Fostering and adopting a child are both options that can offer children loving homes.

Foster Care & Adoption: 2 Differences & 2 Similarities

There are significant differences between these two situations, both legal and practical. We’ll cover 2 of the biggest differences and similarities here.

1. Adoption Is Forever, Foster Children Often Reunite With Their Birth Parents

Children go into foster care, and are then placed under the care of foster parents, when their birth parents can’t care for them. Legally, children in foster care have been placed under the custody of a state agency.

Foster care placements are usually mediated by the court system or a social services agency. The foster care system also places children in group homes. Foster parents are certified by the state in which they live.

Foster care is almost always assumed to be temporary, with the goal of reuniting a child with his or her birth parents after it’s been determined that they can properly provide for their child financially, emotionally and socially.

For adoption, on the other hand, birth parents voluntarily relinquish their parental rights because they have decided it’s in the best interest of their child. Adoption also offers legal security to adoptive parents and children in a way that foster care doesn’t. In most states, children who remain in foster care only do so until they reach the age of 18.

Family2. But Both Seek To Create Permanent Loving Families

But just like adoption, the goal of foster care is to find permanent loving homes for children.

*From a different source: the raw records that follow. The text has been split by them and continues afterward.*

Lemma exec_coalesced fuel s o r s' :
  wf ∅ s -> sized s -> valid s o ->
  (forall sc, o = OpSetTimingCounter sc -> sc = None) ->
  exec fuel o s = Done (r, s') -> coalesced s -> coalesced s'.
Proof using.
  intros Hwf Hs Hv Ho R Hc.
  assert (Hsame : forall s1, same_chunks s s1 -> timing_counter_ s1 = None ->
    timestamped_chunks_ s1 = timestamped_chunks_ s -> coalesced s1).
  { intros s1 SC E1 E2. destruct Hc as [c1 c2 c3 c4]. destruct (same_chunks_coal ∅ _ _ SC) as [Q1 Q2].
    split; [done|congruence|auto|auto]. }
  destruct o as [al nb fb|p|n|sc|]; cbn [exec valid] in *.
  - destruct Hv as (Hnb & Hfb).
    destruct (AllocateRawInternal_spec s fuel al nb fb) as [[R' _]|(r' & s'' & R' & W' & _ & HP & _)]; [done..|congruence|].
    rewrite R in R'. simplify_eq. destruct HP as [[_ Q]|(_ & _ & Q & _)]; [by apply Q|by apply Q].
  - destruct (decide (p = 0)) as [->|Hp]; [by compute in R; simplify_eq|].
    destruct Hv as [?|(sz & rq & id & Ha)]; [done|].
    destruct (DeallocateRawInternal_spec s p sz rq id Hwf Ha) as (s1 & R1 & W' & A & Q & SC).
    unfold DeallocateRaw in R. rewrite (bind_Done _ _ _ _ _ R1) in R. unfold ret in R. simplify_eq.
    destruct Hc as [c1 c2 c3 c4]. destruct (Q c1 c3 c4) as (q1 & q2 & q3 & q4).
    split; [done|congruence|done|done].
  - unfold bind, SetSafeFrontier, modify, ret in R. simplify_eq.
    destruct (safe_frontier_ s <? n); apply Hsame; try done; apply (co_timing _ Hc).
  - unfold bind, SetTimingCounter, modify, ret in R. simplify_eq. apply Hsame; try done. by apply Ho.
  - cbv beta iota zeta delta [bind ClearStats modify ret] in R. simplify_eq.
    apply Hsame; try done. apply (co_timing _ Hc).
Qed.

(** ** Tiling *)

(** Every address of a region belongs to exactly one chunk. *)
Lemma tiling s x :
  wf_core s -> covered s x ->
  exists h c, lives s h c /\ ptr c <= x < ptr c + size c /\
    forall h' c', lives s h' c' -> ptr c' <= x < ptr c' + size c' -> h' = h.
Proof using.
  intros W (a & b & Hab & Hx). pose proof (regions_ok_geometry _ (wc_regions _ W)) as G.
  pose proof (wc_linked _ W) as L.
  assert (Huniq : forall h c, lives s h c -> ptr c <= x < ptr c + size c ->
    forall h' c', lives s h' c' -> ptr c' <= x < ptr c' + size c' -> h' = h).
  { intros h c Hl Hc h' c' Hl' Hc'. destruct (decide (h' = h)) as [|Hne]; [done|]. exfalso.
    destruct (live_disjoint _ _ _ G L _ _ _ _ Hl' Hl Hne); lia. }
  assert (Hwalk : forall n h c, lives s h c -> a <= ptr c -> ptr c <= x -> x - ptr c <= Z.of_nat n ->
    exists h c, lives s h c /\ ptr c <= x < ptr c + size c).
  { induction n as [|n IH]; intros h c Hl Ha Hle Hn; pose proof (lk_size _ _ _ L _ _ Hl) as [Hs _].
    - exists h, c. split; [done|lia].
    - destruct (decide (x < ptr c + size c)) as [|Hge]; [exists h, c; split; [done|lia]|].
      destruct (lk_range _ _ _ L _ _ Hl) as (a' & b' & Hab' & Ha' & Hb' & Hnx & _).
      destruct (geo_unique _ a b a' b' (ptr c) G Hab Hab') as [<- <-]; [lia|lia|].
      assert (Hne : next c <> inv) by (rewrite Hnx; lia).
      destruct (lk_next _ _ _ L _ _ Hl Hne) as (cn & Hln & Ep & _). apply (IH _ _ Hln); lia. }
  destruct (lk_first _ _ _ L _ _ Hab) as (h & c & Hl & Ep).
  destruct (Hwalk (Z.to_nat (x - a)) h c Hl) as (h' & c' & Hl' & Hc'); [lia|lia|lia|].
  exists h', c'. split_and!; try done; [lia|lia|]. by apply (Huniq h' c').
Qed.

(** ** Accounting *)

Definition block_bytes (m : gmap Z block) : Z :=
  foldr (fun b z => b.2.1.1 + z) 0 (map_to_list m).

Lemma sum_permutation (l l' : list (Z * block)) :
  l ≡ₚ l' -> foldr (fun b z => b.2.1.1 + z) 0 l = foldr (fun b z => b.2.1.1 + z) 0 l'.
Proof using. induction 1; simpl; lia. Qed.

Lemma used_keys_NoDup s : wf_core s ->
  NoDup (((fun c => (ptr c, (size c, requested_size c, allocation_id c))) <$>
    filter (fun c => in_use c = true) (chunks_ s)).*1).
Proof using.
  intros W. rewrite <-list_fmap_compose.
  assert (H : forall i j ci cj, chunks_ s !! i = Some ci -> chunks_ s !! j = Some cj ->
    in_use ci = true -> in_use cj = true -> ptr ci = ptr cj -> i = j).
  { intros i j ci cj Hi Hj Ui Uj E.
    assert (Hk : forall k c, chunks_ s !! k = Some c -> ck s (Z.of_nat k) = Some c).
    { intros k c Hkc. unfold ck, lookup_chunk. rewrite (proj2 (Z.leb_le _ _)) by lia. by rewrite Nat2Z.id. }
    pose proof (in_use_lives s _ _ W (Hk _ _ Hi) Ui) as Li.
    pose proof (in_use_lives s _ _ W (Hk _ _ Hj) Uj) as Lj.
    pose proof (live_inj _ _ _ _ _ _ _ Li Lj E). lia. }
  revert H. generalize (chunks_ s). clear. induction l as [|c l IH]; intros H; [constructor|].
  rewrite filter_cons. case_decide as Hu.
  - rewrite fmap_cons. constructor.
    + intros Hin. apply list_elem_of_fmap in Hin as (c' & E & Hc'). simpl in E.
      apply list_elem_of_filter in Hc' as [Hu' Hc']. apply list_elem_of_lookup_1 in Hc' as [j Hj].
      assert (0%nat = S j) by (by apply (H 0%nat (S j) c c')). done.
    + apply IH. intros i j ci cj Hi Hj U1 U2 E. assert (S i = S j) by (by apply (H (S i) (S j) ci cj)). lia.
  - apply IH. intros i j ci cj Hi Hj U1 U2 E. assert (S i = S j) by (by apply (H (S i) (S j) ci cj)). lia.
Qed.

Lemma block_bytes_usage s : wf_core s -> block_bytes (blocks s) = usage_sum (chunks_ s).
Proof using.
  intros W. unfold block_bytes, blocks.
  rewrite (sum_permutation _ _ (map_to_list_to_map _ (used_keys_NoDup s W))).
  generalize (chunks_ s). clear. induction l as [|c l IH]; [done|].
  rewrite filter_cons. unfold usage_sum in *. cbn [foldr]. unfold usage at 1.
  case_decide as Hu.
  - rewrite fmap_cons. cbn [foldr fst snd]. rewrite IH, Hu. done.
  - rewrite IH. destruct (in_use c); [done|]. lia.
Qed.

(** ** The memory in use is within the memory of the regions *)

Definition sizes_of (s : B) (F : list Z) : Z := foldr (fun x z => size (chunk_of s x) + z) 0 F.

Lemma sizes_of_app s F F' : sizes_of s (F ++ F') = sizes_of s F + sizes_of s F'.
Proof using. unfold sizes_of. induction F as [|x F IH]; simpl; [done|]. rewrite IH. lia. Qed.

Lemma path_sum s a b : wf_core s -> rg s a b -> forall F h c,
  lives s h c -> a <= ptr c < b -> freelist (ck s) h (h :: F) ->
  (forall x, x ∈ F -> exists cx, lives s x cx) -> sizes_of s (h :: F) = b - ptr c.
Proof using.
  intros W Hab. pose proof (wc_linked _ W) as L.
  pose proof (regions_ok_geometry _ (wc_regions _ W)) as G.
  induction F as [|y F IH]; intros h c Hl Hc (_ & c' & Hk & HF) HFl; unfold sizes_of; cbn [foldr];
    rewrite (lives_chunk_of _ _ _ Hl);
    (assert (c' = c) as -> by (destruct Hl as [Hl _]; congruence));
    destruct (lk_range _ _ _ L _ _ Hl) as (a' & b' & Hab' & Ha & Hb & Hnx & _);
    destruct (geo_unique _ a b a' b' (ptr c) G Hab Hab') as [<- <-]; try lia;
    pose proof (lk_size _ _ _ L _ _ Hl) as [Hs _]; try lia.
  - simpl in HF. apply Hnx in HF. lia.
  - destruct HF as (Ey & HF). destruct (HFl y) as [cy Hy]; [set_solver|].
    pose proof (live_ne_inv _ _ _ L _ _ Hy) as Hne.
    assert (Hy' : lives s (next c) cy) by (by rewrite Ey).
    destruct (live_next_prev _ _ _ L _ _ _ Hl ltac:(congruence) Hy') as [Ep _].
    assert (ptr c + size c <> b) by (rewrite <-Hnx; congruence).
    fold (sizes_of s (y :: F)).
    assert (E : sizes_of s (y :: F) = b - ptr cy).
    { apply IH; [done|lia|by split|]. intros x Hx. apply HFl. set_solver. }
    change (size c + sizes_of s (y :: F) = b - ptr c). lia.
Qed.

(** All live handles of the regions [rs], and their total size. *)
Lemma all_paths s rs : wf_core s -> (forall r, r ∈ rs -> r ∈ region_manager_ s) ->
  exists F, (forall x c, lives s x c -> (exists r, r ∈ rs /\ r_ptr r <= ptr c < r_end_ptr r) -> x ∈ F) /\
    (forall x, x ∈ F -> exists c, lives s x c) /\ sizes_of s F = sum_sizes rs.
Proof using.
  intros W. induction rs as [|r rs IH]; intros Hrs.
  { exists []. split_and!; [|set_solver|done]. intros x c _ (r & Hr & _). by apply not_elem_of_nil in Hr. }
  destruct IH as (F & H1 & H2 & H3); [set_solver|].
  assert (Hab : rg s (r_ptr r) (r_end_ptr r)) by (apply reg_elem; exists r; set_solver).
  destruct (region_path s _ _ W Hab) as (h & F' & Hg & HF & HN & Hm & _).
  pose proof (Hrs r ltac:(set_solver)) as Hin. apply list_elem_of_lookup_1 in Hin as [i Hi].
  destruct (regions_ok_lookup _ _ _ (wc_regions _ W) Hi) as [o1 o2 o3 o4 o5 o6].
  exists ((h :: F') ++ F). split_and!.
  - intros x c Hx (r' & Hr' & Hc). apply elem_of_app. apply elem_of_cons in Hr' as [->|Hr'].
    + left. apply Hm. eauto.
    + right. apply (H1 x c); eauto.
  - intros x Hx. apply elem_of_app in Hx as [Hx|Hx]; [|auto]. apply Hm in Hx as (c & Hc & _). eauto.
  - rewrite sizes_of_app, H3. cbn [foldr].
    destruct (lk_first _ _ _ (wc_linked _ W) _ _ Hab) as (h' & c & Hl & Ep).
    assert (h' = h) as -> by (destruct Hl as (_ & _ & Hl); rewrite Ep in Hl; congruence).
    rewrite (path_sum s (r_ptr r) (r_end_ptr r) W Hab F' h c); [lia|done|lia|done|].
    intros x Hx. assert (Hx' : x ∈ h :: F') by set_solver. apply Hm in Hx' as (cx & Hcx & _). eauto.
Qed.
Lemma compatible_spec la lb : length la = length lb ->
  compatible la lb = true <->
  forall i x y, la !! i = Some x -> lb !! i = Some y -> 0 <= x -> 0 <= y -> x = y.
Proof.
  revert lb. induction la as [|x la IH]; intros [|y lb] Hl; simplify_eq/=.
  { split; [|done]. intros _ i x y Hx. by rewrite lookup_nil in Hx. }
  unfold compatible. simpl. rewrite andb_true_iff. fold (compatible la lb). rewrite (IH lb Hl).
  assert (Hc : dims_compatible x y = true <-> (0 <= x -> 0 <= y -> x = y)).
  { unfold dims_compatible. rewrite !Z.geb_leb, negb_true_iff.
    destruct (Z.leb_spec 0 x), (Z.leb_spec 0 y), (Z.eqb_spec x y); simpl; split; lia || done. }
  rewrite Hc. split.
  - intros [H1 H2] [|i] x' y'; [naive_solver|]. simpl. apply H2.
  - intros H. split; [by apply (H 0%nat)|]. intros i. apply (H (S i)).
Qed.

(** The loop of [MergeWith] appends the merged sizes, or stops with an error
    because two sizes differ or because the merged list is no shape. *)
Lemma MergeWith_loop_spec a b la lb n : forall (i : nat) s l,
  core true a la -> core true b lb -> length la = length lb -> repr true s l ->
  (i + n = length la)%nat ->
  exists st s', MergeWith_loop n a b (Z.of_nat i) s = Done (st, s') /\
    if ok st
    then compatible (drop i la) (drop i lb) = true /\
         repr true s' (l ++ zip_with merge_size (drop i la) (drop i lb))
    else compatible (drop i la) (drop i lb) = false \/
         ~ valid_sizes true (l ++ zip_with merge_size (drop i la) (drop i lb)).
Proof.
  induction n as [|n IH]; intros i s l Ha Hb Hlen Hr Hi.
  { exists StatusOK, s. rewrite !drop_ge by lia. by rewrite app_nil_r. }
  destruct (lookup_lt_is_Some_2 la i ltac:(lia)) as [x Hx].
  destruct (lookup_lt_is_Some_2 lb i ltac:(lia)) as [y Hy].
  rewrite (drop_S la x i Hx), (drop_S lb y i Hy). cbn [zip_with].
  unfold compatible. cbn [zip zip_with forallb fst snd]. fold (compatible (drop (S i) la) (drop (S i) lb)).
  cbn [MergeWith_loop]. unfold bind at 1.
  rewrite (dim_size_core _ _ _ _ _ Ha Hx). cbn [lift]. unfold bind at 1.
  rewrite (dim_size_core _ _ _ _ _ Hb Hy). cbn [lift]. unfold dims_compatible.
  destruct (_ && _ && _); cbn [negb andb].
  { eexists (StatusError _), s. split; [done|]. by left. }
  fold (merge_size x y).
  assert (Harg : arg_size true (merge_size x y)).
  { apply good_arg. pose proof (Forall_lookup_1 _ _ _ _ (c_sizes _ _ _ Ha) Hx).
    pose proof (Forall_lookup_1 _ _ _ _ (c_sizes _ _ _ Hb) Hy). unfold merge_size. by case_match. }
  destruct (AddDimWithStatus_spec _ _ _ _ Hr Harg) as (st & s1 & E & H1).
  rewrite (bind_Done _ _ _ _ _ E), (cons_middle _ l), app_assoc. destruct (ok st) eqn:Hst.
  - destruct H1 as [H1 Hd]. replace (Z.of_nat i + 1) with (Z.of_nat (S i)) by lia.
    apply IH; (done || lia).
  - exists st, s1. split; [done|]. rewrite Hst. right. intros Hw%valid_app_l. done.
Qed.
(* ===== verification/BCast.v ===== *)
(** * Broadcasting of shapes (src/tensorflow/core/util/bcast.h, bcast.cc)

    [BCastList<N>] aligns the shapes of [N] operands and computes, for each, a
    shape to reshape it to and the number of times to repeat each dimension.
    The members that are arrays of length [N] are the fields of [Operand], of
    which the class has a list; a shape is a list of sizes, the outermost first.
    The loops reverse it, so that index 0 is the innermost dimension. *)
From S2P Require Import Prelude TensorShape.
From stdpp Require Import list options.
#[local] Open Scope Z_scope.

Abbreviation Vec := (list Z).

(** ** [ComputeBatchIndices] *)

(** [for (k = 0; k < n; ++k) out[num + k] = out[k] + incr]; an index outside the
    vector is undefined behaviour. *)
Fixpoint copy_loop (n k num : nat) (incr : Z) (out : Vec) : outcome Vec :=
  match n with
  | O => Done out
  | S n =>
      match out !! k with
      | Some v =>
          if (num + k <? length out)%nat then copy_loop n (S k) num incr (<[(num + k)%nat := i64 (v + incr)]> out)
          else Crash
      | None => Crash
      end
  end.

(** The loop over the dimensions runs from the last to the first: [dims] is the
    list of pairs of [reshape] and [bcast], reversed. *)
Fixpoint batch_loop (dims : list (Z * Z)) (num_output_elements num_input_elements : Z) (out : Vec) : outcome Vec :=
  match dims with
  | [] => Done out
  | (r, b) :: dims =>
      let dim := Z.max r b in
      let incr := if 1 <? b then 0 else num_input_elements in
      match copy_loop (Z.to_nat (i64 ((dim - 1) * num_output_elements))) 0 (Z.to_nat num_output_elements) incr out with
      | Done out => batch_loop dims (i64 (num_output_elements * dim)) (i64 (num_input_elements * r)) out
      | o => o
      end
  end.
(** [Seek] stops at the first item at or after the target, for sorted keys. *)
Lemma Seek_spec i target : block_of items js i -> 
  exists i', Seek target i = Done (tt, i') /\ block_of items js i' /\
    ((exists j it, at_item items i' j it /\ bytes_lt (i_key it) target = false /\
       (sorted_keys (map entry items) ->
        forall m x, (m < j)%nat -> items !! m = Some x -> bytes_lt (i_key x) target = true)) \/
     (Valid i' = false /\
       (sorted_keys (map entry items) ->
        forall m x, items !! m = Some x -> bytes_lt (i_key x) target = true))).
Proof using Hg.
  intros Hb. destruct Hg as [H1 H2 H3 H4 H5 H6].
  pose proof (size_bound items js H1 H2 H3 H4 H5 H6) as Hsz. pose proof (zlen_nonneg (body items)).
  assert (Hjs : (0 < length js)%nat) by (apply lookup_lt_Some in H4; lia).
  unfold Seek, bind at 1, get. unfold bind at 1, u32.
  rewrite (bo_num _ _ _ Hb), uwrap_small by lia.
  destruct (seek_search_spec items js H1 H2 H3 H4 H5 H6 i target (S (Z.to_nat (Z.of_nat (length js)))) 0
              (Z.of_nat (length js) - 1)) as (k & E & Hk & Hbl); try done; try lia.
  { intros Hpos ->. simpl in H5. lia. }
  { by left. }
  rewrite E. cbn [lift].
  destruct (lookup_lt_is_Some_2 js (Z.to_nat k) ltac:(lia)) as [j Hj].
  destruct (SeekToRestartPoint_spec items js H1 H2 H3 H4 H5 H6 i _ j Hb Hj) as (i1 & E1 & Hb1 & Hp1).
  rewrite Z2Nat.id in E1 by lia. rewrite (bind_Done _ _ _ _ _ E1).
  assert (Hjle : (j <= length items)%nat) by (apply restart_ok_le, (Forall_lookup_1 _ _ _ _ H3 Hj)).
  assert (Hrest : forall m x, sorted_keys (map entry items) -> (m < j)%nat -> items !! m = Some x ->
            bytes_lt (i_key x) target = true).
  { intros m x Hsort Hm Hx. destruct Hbl as [->|(j' & it & Hj' & Hit & Hlt)].
    - change (Z.to_nat 0) with O in Hj. rewrite H4 in Hj. simplify_eq. lia.
    - assert (j' = j) as -> by congruence. eapply bytes_compare_trans; [|exact Hlt].
      apply (Hsort m j (entry x) (entry it)); [done| |]; rewrite list_lookup_fmap; by rewrite ?Hx, ?Hit. }
  destruct (seek_linear_spec items js H1 H2 H3 H4 H5 H6 target (S (Z.to_nat (it_restarts i))) i1 j Hb1 Hp1 Hjle)
    as (i2 & E2 & Hb2 & Hres).
  { rewrite (bo_restarts _ _ _ Hb). unfold zlen. rewrite Nat2Z.id.
    assert (length items <= length (body items))%nat; [|lia]. clear.
    induction items as [|x l IH]; [done|]. change (body (x :: l)) with (enc x ++ body l).
    rewrite length_app. pose proof (length_enc_pos x). simpl. lia. }
  exists i2. split; [done|]. split; [done|].
  destruct Hres as [(j' & it & Hle & Ha & Hge & Hall)|[Hv Hall]]; [left|right].
  - exists j', it. split_and!; try done. intros Hsort m x Hm Hx.
    destruct (decide (m < j)%nat); [by apply (Hrest m)|]. apply (Hall m); [lia|done].
  - split; [done|]. intros Hsort m x Hx. destruct (decide (m < j)%nat); [by apply (Hrest m)|].
    apply (Hall m); [lia|done].
Qed.
Definition table1_ : list Z :=
  [0x00000000; 0x13a29877; 0x274530ee; 0x34e7a899; 0x4e8a61dc; 0x5d28f9ab; 0x69cf5132; 0x7a6dc945;
   0x9d14c3b8; 0x8eb65bcf; 0xba51f356; 0xa9f36b21; 0xd39ea264; 0xc03c3a13; 0xf4db928a; 0xe7790afd;
   0x3fc5f181; 0x2c6769f6; 0x1880c16f; 0x0b225918; 0x714f905d; 0x62ed082a; 0x560aa0b3; 0x45a838c4;
   0xa2d13239; 0xb173aa4e; 0x859402d7; 0x96369aa0; 0xec5b53e5; 0xfff9cb92; 0xcb1e630b; 0xd8bcfb7c;
   0x7f8be302; 0x6c297b75; 0x58ced3ec; 0x4b6c4b9b; 0x310182de; 0x22a31aa9; 0x1644b230; 0x05e62a47;
   0xe29f20ba; 0xf13db8cd; 0xc5da1054; 0xd6788823; 0xac154166; 0xbfb7d911; 0x8b507188; 0x98f2e9ff;
   0x404e1283; 0x53ec8af4; 0x670b226d; 0x74a9ba1a; 0x0ec4735f; 0x1d66eb28; 0x298143b1; 0x3a23dbc6;
   0xdd5ad13b; 0xcef8494c; 0xfa1fe1d5; 0xe9bd79a2; 0x93d0b0e7; 0x80722890; 0xb4958009; 0xa737187e;
   0xff17c604; 0xecb55e73; 0xd852f6ea; 0xcbf06e9d; 0xb19da7d8; 0xa23f3faf; 0x96d89736; 0x857a0f41;
   0x620305bc; 0x71a19dcb; 0x45463552; 0x56e4ad25; 0x2c896460; 0x3f2bfc17; 0x0bcc548e; 0x186eccf9;
   0xc0d23785; 0xd370aff2; 0xe797076b; 0xf4359f1c; 0x8e585659; 0x9dface2e; 0xa91d66b7; 0xbabffec0;
   0x5dc6f43d; 0x4e646c4a; 0x7a83c4d3; 0x69215ca4; 0x134c95e1; 0x00ee0d96; 0x3409a50f; 0x27ab3d78;
   0x809c2506; 0x933ebd71; 0xa7d915e8; 0xb47b8d9f; 0xce1644da; 0xddb4dcad; 0xe9537434; 0xfaf1ec43;
   0x1d88e6be; 0x0e2a7ec9; 0x3acdd650; 0x296f4e27; 0x53028762; 0x40a01f15; 0x7447b78c; 0x67e52ffb;
   0xbf59d487; 0xacfb4cf0; 0x981ce469; 0x8bbe7c1e; 0xf1d3b55b; 0xe2712d2c; 0xd69685b5; 0xc5341dc2;
   0x224d173f; 0x31ef8f48; 0x050827d1; 0x16aabfa6; 0x6cc776e3; 0x7f65ee94; 0x4b82460d; 0x5820de7a;
   0xfbc3faf9; 0xe861628e; 0xdc86ca17; 0xcf245260; 0xb5499b25; 0xa6eb0352; 0x920cabcb; 0x81ae33bc;
   0x66d73941; 0x7575a136; 0x419209af; 0x523091d8; 0x285d589d; 0x3bffc0ea; 0x0f186873; 0x1cbaf004;
   0xc4060b78; 0xd7a4930f; 0xe3433b96; 0xf0e1a3e1; 0x8a8c6aa4; 0x992ef2d3; 0xadc95a4a; 0xbe6bc23d;
   0x5912c8c0; 0x4ab050b7; 0x7e57f82e; 0x6df56059; 0x1798a91c; 0x043a316b; 0x30dd99f2; 0x237f0185;
   0x844819fb; 0x97ea818c; 0xa30d2915; 0xb0afb162; 0xcac27827; 0xd960e050; 0xed8748c9; 0xfe25d0be;
   0x195cda43; 0x0afe4234; 0x3e19eaad; 0x2dbb72da; 0x57d6bb9f; 0x447423e8; 0x70938b71; 0x63311306;
   0xbb8de87a; 0xa82f700d; 0x9cc8d894; 0x8f6a40e3; 0xf50789a6; 0xe6a511d1; 0xd242b948; 0xc1e0213f;
   0x26992bc2; 0x353bb3b5; 0x01dc1b2c; 0x127e835b; 0x68134a1e; 0x7bb1d269; 0x4f567af0; 0x5cf4e287;
   0x04d43cfd; 0x1776a48a; 0x23910c13; 0x30339464; 0x4a5e5d21; 0x59fcc556; 0x6d1b6dcf; 0x7eb9f5b8;
   0x99c0ff45; 0x8a626732; 0xbe85cfab; 0xad2757dc; 0xd74a9e99; 0xc4e806ee; 0xf00fae77; 0xe3ad3600;
   0x3b11cd7c; 0x28b3550b; 0x1c54fd92; 0x0ff665e5; 0x759baca0; 0x663934d7; 0x52de9c4e; 0x417c0439;
   0xa6050ec4; 0xb5a796b3; 0x81403e2a; 0x92e2a65d; 0xe88f6f18; 0xfb2df76f; 0xcfca5ff6; 0xdc68c781;
   0x7b5fdfff; 0x68fd4788; 0x5c1aef11; 0x4fb87766; 0x35d5be23; 0x26772654; 0x12908ecd; 0x013216ba;
   0xe64b1c47; 0xf5e98430; 0xc10e2ca9; 0xd2acb4de; 0xa8c17d9b; 0xbb63e5ec; 0x8f844d75; 0x9c26d502;
   0x449a2e7e; 0x5738b609; 0x63df1e90; 0x707d86e7; 0x0a104fa2; 0x19b2d7d5; 0x2d557f4c; 0x3ef7e73b;
   0xd98eedc6; 0xca2c75b1; 0xfecbdd28; 0xed69455f; 0x97048c1a; 0x84a6146d; 0xb041bcf4; 0xa3e32483].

Sometimes, it’s just not possible for a foster child to be reunited with their birth parents. If adoption is in the child’s best interests, it’s handled in one of two ways:

  1. “Fost-adopt,” when a child is placed in a foster home with the expectation that their birth parents’ parental rights will be terminated and they’ll be legally adopted by their foster parents
  2. When the birth parents’ legal rights are terminated, but a child isn’t adopted by foster parents, they become “legally free for adoption” according to Philadelphia’s National Adoption Center, an organization that helps children in this situation connect with adoption agencies who can help them meet a permanent family.

 
In short, foster parents can ultimately become the legal parents of a child, but they’re not presumed to be the legal parents at the time of placement.

3. The Levels Of Contact Are Different, Too

The foster care system usually allows birth parents to remain in close contact with their children, and even allows them to take part in making decisions that affect their child. For the most part, birth parents are actively encouraged to remain in contact with their children in foster care. Many actually have court-ordered visitations with their children.

For adoption, the level of connection maintained between a birth parent and their biological child can vary widely. Some adoptions are open and birth parents can exchange letters, emails or even have face-to-face meetings with their children. Other adoptions are closed, and there’s no contact after a child’s placement with his or her adoptive parents.

But in every case, this decision is up to the parties involved. It’s a matter of what everyone is comfortable with, and no one’s desires are overlooked in keeping with what is in the best interest of the child.

4. Everyone Should Be Supported

Adoptive families receive long-term support themselves, in the event that they work with an approved adoption agency like Adoptions From The Heart. AFTH offers pre- and post-adoption counseling to all members of the adoption triad: children, birth parents and adoptive parents.

Foster families are also paired with social workers who can help them work through challenges. They also receive a weekly stipend to allow them to provide for a foster child.


Obviously, as in the case of adoption, foster care can’t just be reduced to a general definition. In both cases, the situation will be unique, depending on individual circumstances, beliefs and desires.

A compassionate foster care system will have the same goal as a good adoption agency: finding permanent homes filled with love and value for children.